RESULTS: The pattern of the results was reasonably consistent across participants, but the magnitude of the effects was small. For judgments of overall sound quality, nine participants preferred CAM2 relative to NAL-NL2, and the remainder showed no clear preference. There was a significant overall preference for CAM2. The preference for CAM2 over NAL-NL2 in overall sound quality was present for all types of stimuli, both compression speeds, and all three levels. For judgments of the clarity of speech in noise, five participants preferred CAM2 over NAL-NL2, one showed the opposite preference, and the remainder showed no clear preference. There was a significant overall preference for CAM2. The preference for CAM2 over NAL-NL2 in the context of clarity of speech in noise was present for all types of stimuli, both compression speeds, and all three levels. For judgments of the clarity of speech in a background talker, CAM2 was significantly preferred overall relative to NAL-NL2, but the effect was very small.

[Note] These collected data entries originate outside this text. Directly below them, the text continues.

Definition has (k : string) (m : list (string * V)) : bool :=
  match get k m with Some _ => true | None => false end.

Fixpoint set (k : string) (v : V) (m : list (string * V)) : list (string * V) :=
  match m with
  | [] => [(k, v)]
  | (k', v') :: r =>
      if String.eqb k' k then (k', v) :: r else (k', v') :: set k v r
  end.

Fixpoint delete (k : string) (m : list (string * V)) : list (string * V) :=
  match m with
  | [] => []
  | (k', v') :: r => if String.eqb k' k then r else (k', v') :: delete k r
  end.

Definition values (m : list (string * V)) : list V := map snd m.

Definition keys (m : list (string * V)) : list string := map fst m.

End Ops.

End JsMap.

(** ** zod schemas *)

Module Zod.

(** [schema.optional()] *)
Definition optional (check : value -> bool) (v : value) : bool :=
  is_undefined v || check v.

(** [z.enum(names)] *)
Definition enum (names : list string) (v : value) : bool :=
  match v with VStr s => existsb (String.eqb s) names | _ => false end.

(** [z.array(z.string())] *)
Definition string_array (v : value) : option (list string) :=
  match v with
  | VArr l => mapM (fun x => match x with VStr s => Some s | _ => None end) l
  | _ => None
  end.

(** [z.object({ x: z.number(), y: z.number() })]: unknown keys are dropped *)
Definition point (v : value) : option value :=
  match v with
  | VObj o =>
      match get o "x", get o "y" with
      | VNum x, VNum y => Some (VObj (literal [("x", VNum x); ("y", VNum y)]))
      | _, _ => None
      end
  | _ => None
  end.

(** [z.array(point).optional()] *)
Definition points (v : value) : option value :=
  match v with
  | VUndef => Some VUndef
  | VArr l => VArr <$> mapM point l
  | _ => None
  end.

Section Schemas.

(** [Object.values(EXCALIDRAW_ELEMENT_TYPES)]: the table is exported by
    [types.js], which is not part of the sources at hand. *)
Variable EXCALIDRAW_ELEMENT_TYPES : list string.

CONCLUSIONS: For participants with mild sloping hearing loss, a simulated hearing aid unilaterally fitted using CAM2 was preferred over the same aid fitted using NAL-NL2 for overall sound quality and the clarity of speech in noise. Preferences differed only very slightly for the clarity of speech in a background talker. Further work is needed to establish whether similar preferences would be found in everyday life.